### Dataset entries
* * * * * * * * *

(* ===== verification/Aarch64Isa.v ===== *)
(** * The AArch64 instruction formats and the moves, as the architecture manual has them

    The abstract specification of [Aarch64]: the layout of each instruction class as a
    sequence of fixed and operand fields, decoding by these layouts, and the effect on
    the registers of the instructions [load_immediate] uses. *)
From S2P Require Import Prelude.

(** ** Layouts *)
Inductive piece := Fix (len v : Z) | Op (len : Z).
Abbreviation layout := (list piece).

(** Fields from the most significant one; operands are taken modulo their width. *)
Fixpoint assemble (l : layout) (ops : list Z) (w : Z) : Z :=
  match l, ops with
  | Fix n v :: l, ops => assemble l ops (w * 2 ^ n + v)
  | Op n :: l, x :: ops => assemble l ops (w * 2 ^ n + x mod 2 ^ n)
  | _, _ => w
  end.
Definition width (p : piece) : Z := match p with Fix n _ | Op n => n end.
Definition total (l : layout) : Z := foldr (fun p z => width p + z) 0 l.
(** The operands of [w], if its fixed fields are those of the layout. *)
Fixpoint extract (l : layout) (w : Z) : option (list Z) :=
  match l with
  | [] => Some []
  | p :: l =>
      let v := w / 2 ^ total l mod 2 ^ width p in
      match p with
      | Fix _ c => if v =? c then extract l w else None
      | Op _ => xs ← extract l w; Some (v :: xs)
      end
  end.

Inductive class :=
  | AddSubImm | AddSubReg | AddSubExt | LogicalImm | LogicalReg | MovWide | MulAdd | Div | ShiftReg
  | LoadStoreImm | LoadStoreReg | LoadStoreUnscaled | LoadStorePair | Adrp | Adr
  | BCond | B | BL | BReg | CompareBranch | TestBranch
  | FpArith | Fp1 | FpCompare | FpInt | CondSelect.
#[global] Instance class_eq_dec : EqDecision class.
Proof. solve_decision. Defined.

Definition layout_of (c : class) : layout :=
  match c with
  | AddSubImm => [Op 1; Op 1; Op 1; Fix 6 0x22; Op 1; Op 12; Op 5; Op 5]
  | AddSubReg => [Op 1; Op 1; Op 1; Fix 5 0xb; Op 2; Fix 1 0; Op 5; Op 6; Op 5; Op 5]
  | AddSubExt => [Op 1; Op 1; Op 1; Fix 5 0xb; Fix 2 0; Fix 1 1; Op 5; Op 3; Op 3; Op 5; Op 5]
  | LogicalImm => [Op 1; Op 2; Fix 6 0x24; Op 1; Op 6; Op 6; Op 5; Op 5]
  | LogicalReg => [Op 1; Op 2; Fix 5 0xa; Op 2; Op 1; Op 5; Op 6; Op 5; Op 5]
  | MovWide => [Op 1; Op 2; Fix 6 0x25; Op 2; Op 16; Op 5]
  | MulAdd => [Op 1; Fix 2 0; Fix 5 0x1b; Fix 3 0; Op 5; Op 1; Op 5; Op 5; Op 5]
  | Div => [Op 1; Fix 2 0; Fix 8 0xd6; Op 5; Fix 5 1; Op 1; Op 5; Op 5]
  | ShiftReg => [Op 1; Fix 2 0; Fix 8 0xd6; Op 5; Fix 4 2; Op 2; Op 5; Op 5]
  | LoadStoreImm => [Op 2; Fix 3 7; Op 1; Fix 2 1; Op 2; Op 12; Op 5; Op 5]
  | LoadStoreReg => [Op 2; Fix 3 7; Op 1; Fix 2 0; Op 2; Fix 1 1; Op 5; Op 3; Op 1; Fix 2 2; Op 5; Op 5]
  | LoadStoreUnscaled => [Op 2; Fix 3 7; Op 1; Fix 2 0; Op 2; Fix 1 0; Op 9; Fix 2 0; Op 5; Op 5]
  | LoadStorePair => [Op 2; Fix 3 5; Op 1; Fix 1 0; Op 2; Op 1; Op 7; Op 5; Op 5; Op 5]
  | Adrp => [Fix 1 1; Op 2; Fix 5 0x10; Op 19; Op 5]
  | Adr => [Fix 1 0; Op 2; Fix 5 0x10; Op 19; Op 5]
  | BCond => [Fix 8 0x54; Op 19; Fix 1 0; Op 4]
  | B => [Fix 6 5; Op 26]
  | BL => [Fix 6 0x25; Op 26]
  | BReg => [Fix 9 0x1ac; Op 2; Fix 5 0x1f; Fix 6 0; Op 5; Fix 5 0]
  | CompareBranch => [Op 1; Fix 6 0x1a; Op 1; Op 19; Op 5]
  | TestBranch => [Op 1; Fix 6 0x1b; Op 1; Op 5; Op 14; Op 5]
  | FpArith => [Op 1; Fix 1 0; Op 1; Fix 5 0x1e; Op 2; Fix 1 1; Op 5; Op 4; Fix 2 2; Op 5; Op 5]
  | Fp1 => [Op 1; Fix 1 0; Op 1; Fix 5 0x1e; Op 2; Fix 1 1; Op 6; Fix 5 0x10; Op 5; Op 5]
  | FpCompare => [Op 1; Fix 1 0; Op 1; Fix 5 0x1e; Op 2; Fix 1 1; Op 5; Op 2; Fix 4 8; Op 5; Fix 5 0]
  | FpInt => [Op 1; Fix 1 0; Op 1; Fix 5 0x1e; Op 2; Fix 1 1; Op 2; Op 3; Fix 6 0; Op 5; Op 5]
  | CondSelect => [Op 1; Op 1; Fix 1 0; Fix 8 0xd4; Op 5; Op 4; Op 2; Op 5; Op 5]
  end.
Definition classes : list class :=
  [AddSubImm; AddSubReg; AddSubExt; LogicalImm; LogicalReg; MovWide; MulAdd; Div; ShiftReg;
   LoadStoreImm; LoadStoreReg; LoadStoreUnscaled; LoadStorePair; Adrp; Adr; BCond; B; BL; BReg;
   CompareBranch; TestBranch; FpArith; Fp1; FpCompare; FpInt; CondSelect].

Fixpoint first_match (cs : list class) (w : Z) : option (class * list Z) :=
  match cs with
  | [] => None
  | c :: cs => match extract (layout_of c) w with Some ops => Some (c, ops) | None => first_match cs w end
  end.
Definition decode (w : Z) : option (class * list Z) := first_match classes w.

(** ** Assembling and extracting *)
Definition valid_piece (p : piece) : Prop := match p with Fix n v => 0 <= n /\ 0 <= v < 2 ^ n | Op n => 0 <= n end.
(** The operands modulo their widths. *)
Fixpoint reduce (l : layout) (ops : list Z) : list Z :=
  match l, ops with
  | Fix _ _ :: l, ops => reduce l ops
  | Op n :: l, x :: ops => x mod 2 ^ n :: reduce l ops
  | _, _ => []
  end.
Fixpoint arity (l : layout) : nat :=
  match l with [] => O | Fix _ _ :: l => arity l | Op _ :: l => S (arity l) end.

Lemma total_nonneg l : Forall valid_piece l -> 0 <= total l.
Proof. induction 1 as [|[n v|n] l Hp _ IH]; simpl in *; lia. Qed.

Lemma assemble_shift l : Forall valid_piece l -> forall ops w,
  length ops = arity l ->
  assemble l ops w = w * 2 ^ total l + assemble l ops 0 /\ 0 <= assemble l ops 0 < 2 ^ total l.
Proof.
  induction 1 as [|p l Hp Hl IH]; intros ops w Ha; [destruct ops; simpl; lia|].
  pose proof (total_nonneg l Hl).
  destruct p as [n v|n]; simpl in *.
  - destruct (IH ops (w * 2 ^ n + v) Ha) as [-> Hb]. destruct (IH ops (0 * 2 ^ n + v) Ha) as [-> _].
    rewrite Z.pow_add_r by lia. nia.
  - destruct ops as [|x ops]; [done|]. simpl in Ha. injection Ha as Ha.
    destruct (IH ops (w * 2 ^ n + x mod 2 ^ n) Ha) as [-> Hb]. destruct (IH ops (0 * 2 ^ n + x mod 2 ^ n) Ha) as [-> _].
    assert (0 <= x mod 2 ^ n < 2 ^ n) by (apply Z.mod_pos_bound; lia).
    rewrite Z.pow_add_r by lia. nia.
Qed.

(** What is above the layout does not matter. *)
Lemma extract_high l : Forall valid_piece l -> forall w h, extract l (h * 2 ^ total l + w) = extract l w.
Proof.
  induction 1 as [|p l Hp Hl IH]; intros w h; [done|]. pose proof (total_nonneg l Hl). simpl.
  assert (0 <= width p) by (destruct p; simpl in *; lia).
  assert ((h * 2 ^ (width p + total l) + w) / 2 ^ total l mod 2 ^ width p = w / 2 ^ total l mod 2 ^ width p) as ->.
  { rewrite Z.pow_add_r by lia. replace (h * (2 ^ width p * 2 ^ total l)) with (h * 2 ^ width p * 2 ^ total l) by ring.
    rewrite Z.div_add_l by lia. by rewrite Z.add_comm, Z.mod_add by lia. }
  assert (extract l (h * 2 ^ (width p + total l) + w) = extract l w) as ->; [|done].
  rewrite Z.pow_add_r, Z.mul_assoc by lia. apply IH.
Qed.

Lemma extract_assemble l : Forall valid_piece l -> forall ops, length ops = arity l ->
  extract l (assemble l ops 0) = Some (reduce l ops).
Proof.
  induction 1 as [|p l Hp Hl IH]; intros ops Ha; [by destruct ops|]. pose proof (total_nonneg l Hl).
  destruct p as [n v|n]; simpl in *.
  - destruct (assemble_shift l Hl ops (0 * 2 ^ n + v) Ha) as [-> Hb].
    rewrite Z.div_add_l, Z.div_small, Z.add_0_r by lia. replace ((0 * 2 ^ n + v) mod 2 ^ n) with v by (rewrite Z.mod_small; lia).
    rewrite Z.eqb_refl, extract_high by done. by apply IH.
  - destruct ops as [|x ops]; [done|]. simpl in Ha. injection Ha as Ha.
    destruct (assemble_shift l Hl ops (0 * 2 ^ n + x mod 2 ^ n) Ha) as [-> Hb].
    assert (0 <= x mod 2 ^ n < 2 ^ n) by (apply Z.mod_pos_bound; lia).
    rewrite Z.div_add_l, Z.div_small, Z.add_0_r by lia. rewrite extract_high, IH by done. simpl.
    do 2 f_equal. rewrite Z.mod_small; lia.
Qed.

(** *** Distinct classes *)
(** The value a layout fixes for bit [k], if it fixes one. *)
Fixpoint fixed_bit (l : layout) (k : Z) : option bool :=
  match l with
  | [] => None
  | p :: l =>
      if k <? total l then fixed_bit l k
      else match p with
           | Fix n v => if k <? total l + n then Some (Z.testbit v (k - total l)) else None
           | Op _ => None
           end
  end.
Lemma extract_fixed l w ops k b : Forall valid_piece l -> 0 <= k -> extract l w = Some ops ->
  fixed_bit l k = Some b -> Z.testbit w k = b.
Proof.
  intros Hl Hk. revert ops. induction Hl as [|p l Hp Hl IH]; intros ops He Hf; [done|].
  pose proof (total_nonneg l Hl). simpl in He, Hf. destruct (k <? total l) eqn:E; zbool.
  - destruct p as [n v|n]; simpl in He.
    + case_if_bool; [|done]. by eapply IH.
    + destruct (extract l w) eqn:E2; [|done]. by eapply IH.
  - destruct p as [n v|n]; [|done]. simpl in He, Hp. destruct (k <? total l + n) eqn:E3; zbool; [|done].
    injection Hf as <-. case_if_bool; [|done]. subst v.
    rewrite Z.mod_pow2_bits_low by lia. rewrite Z.div_pow2_bits by lia. f_equal. lia.
Qed.

Definition distinct (l l' : layout) : bool :=
  existsb (fun k => match fixed_bit l k, fixed_bit l' k with Some b, Some b' => xorb b b' | _, _ => false end) (seqZ 0 32).
Lemma layouts_valid c : Forall valid_piece (layout_of c) /\ total (layout_of c) = 32.
Proof. destruct c; (split; [repeat constructor; simpl; lia|reflexivity]). Qed.
Lemma layouts_distinct c c' : c <> c' -> distinct (layout_of c) (layout_of c') = true.
Proof.
  intros Hne. assert (forallb (fun c => forallb (fun c' => bool_decide (c = c') || distinct (layout_of c) (layout_of c')) classes) classes = true)
    as Hc by (vm_compute; reflexivity).
  assert (forall c, In c classes) as Hin by (intros []; repeat (left; reflexivity) || right; vm_compute; tauto).
  rewrite forallb_forall in Hc. specialize (Hc c (Hin c)). rewrite forallb_forall in Hc. specialize (Hc c' (Hin c')).
  apply orb_true_iff in Hc as [Hc|Hc]; [|done]. by apply bool_decide_eq_true in Hc.
Qed.

Lemma first_match_unique c w ops cs : In c cs -> extract (layout_of c) w = Some ops ->
  first_match cs w = Some (c, ops).
Proof.
  intros Hin He. induction cs as [|c' cs IH]; [done|]. simpl.
  destruct (decide (c' = c)) as [->|Hne]; [by rewrite He|].
  destruct (extract (layout_of c') w) as [ops'|] eqn:E; [|apply IH; by destruct Hin].
  pose proof (layouts_distinct c' c Hne) as Hd. unfold distinct in Hd. rewrite existsb_exists in Hd.
  destruct Hd as (k & Hk & Hb). apply list_elem_of_In, elem_of_seqZ in Hk.
  destruct (fixed_bit (layout_of c') k) as [b'|] eqn:E1; [|done]. destruct (fixed_bit (layout_of c) k) as [b|] eqn:E2; [|done].
  pose proof (extract_fixed _ _ _ k b' (proj1 (layouts_valid c')) ltac:(lia) E E1).
  pose proof (extract_fixed _ _ _ k b (proj1 (layouts_valid c)) ltac:(lia) He E2).
  subst. by destruct (Z.testbit w k).
Qed.

(** Decoding recovers the class and the operands. *)
Lemma decode_assemble c ops : length ops = arity (layout_of c) ->
  decode (assemble (layout_of c) ops 0) = Some (c, reduce (layout_of c) ops).
Proof.
  intros Ha. apply first_match_unique; [destruct c; vm_compute; tauto|].
  apply extract_assemble; [apply layouts_valid|done].
Qed.

(** ** Effects *)
(** [DecodeBitMasks]: [S + 1] ones in an element of [2^len] bits, rotated right by [R]
    and replicated over 64 bits. *)
Definition HighestSetBit (x : Z) : Z := Z.log2 x.
Definition decode_bit_masks (N imms immr : Z) : option Z :=
  let nimms := Z.lor (Z.shiftl N 6) (Z.land (Z.lnot imms) 63) in
  if nimms <=? 1 then None else
  let len := HighestSetBit nimms in
  let levels := Z.ones len in
  if Z.land imms levels =? levels then None else
  let S := Z.land imms levels in
  let R := Z.land immr levels in
  let esize := 2 ^ len in
  Some (foldr (fun i m => if (i + R) mod esize <=? S then Z.setbit m i else m) 0 (seqZ 0 64)).

(** Registers 0 to 30; 31 reads as zero and ignores writes (except in ORR immediate,
    where it would be the stack pointer, which is not modelled).  32-bit results are
    zero-extended. *)
Definition regs : Type := Z -> Z.
Definition read (rf : regs) (r : Z) : Z := if r =? 31 then 0 else rf r.
Definition write (rf : regs) (sf r v : Z) : regs :=
  fun q => if (q =? r) && negb (r =? 31) then v mod 2 ^ (if sf =? 1 then 64 else 32) else rf q.

Definition exec (w : Z) (rf : regs) : option regs :=
  match decode w with
  | Some (MovWide, [sf; opc; hw; imm16; Rd]) =>
      if (sf =? 0) && (hw >=? 2) then None else
      let v := imm16 * 2 ^ (16 * hw) in
      if opc =? 2 then Some (write rf sf Rd v)
      else if opc =? 0 then Some (write rf sf Rd (Z.lnot v))
      else if opc =? 3 then
        let old := read rf Rd in
        let kept := old / 2 ^ (16 * hw + 16) * 2 ^ (16 * hw + 16) + old mod 2 ^ (16 * hw) in
        Some (write rf sf Rd (kept + v))
      else None
  | Some (LogicalReg, [sf; opc; shift; N; Rm; imm6; Rn; Rd]) =>
      if (opc =? 1) && (shift =? 0) && (N =? 0) && (imm6 =? 0) then Some (write rf sf Rd (Z.lor (read rf Rn) (read rf Rm)))
      else None
  | Some (LogicalImm, [sf; opc; N; immr; imms; Rn; Rd]) =>
      if (opc =? 1) && negb (Rd =? 31) && ((sf =? 1) || (N =? 0)) then
        m ← decode_bit_masks N imms immr; Some (write rf sf Rd (Z.lor (read rf Rn) m))
      else None
  | _ => None
  end.
Fixpoint run (ws : list Z) (rf : regs) : option regs :=
  match ws with [] => Some rf | w :: ws => rf ← exec w rf; run ws rf end.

* * * * * * * * *

### EXERCISE DESCRIPTION
Which lines of the entries above contain the string "MovWide"? Copy each one.

### ANSWER SPACE
  | AddSubImm | AddSubReg | AddSubExt | LogicalImm | LogicalReg | MovWide | MulAdd | Div | ShiftReg
  | MovWide => [Op 1; Op 2; Fix 6 0x25; Op 2; Op 16; Op 5]
  [AddSubImm; AddSubReg; AddSubExt; LogicalImm; LogicalReg; MovWide; MulAdd; Div; ShiftReg;
  | Some (MovWide, [sf; opc; hw; imm16; Rd]) =>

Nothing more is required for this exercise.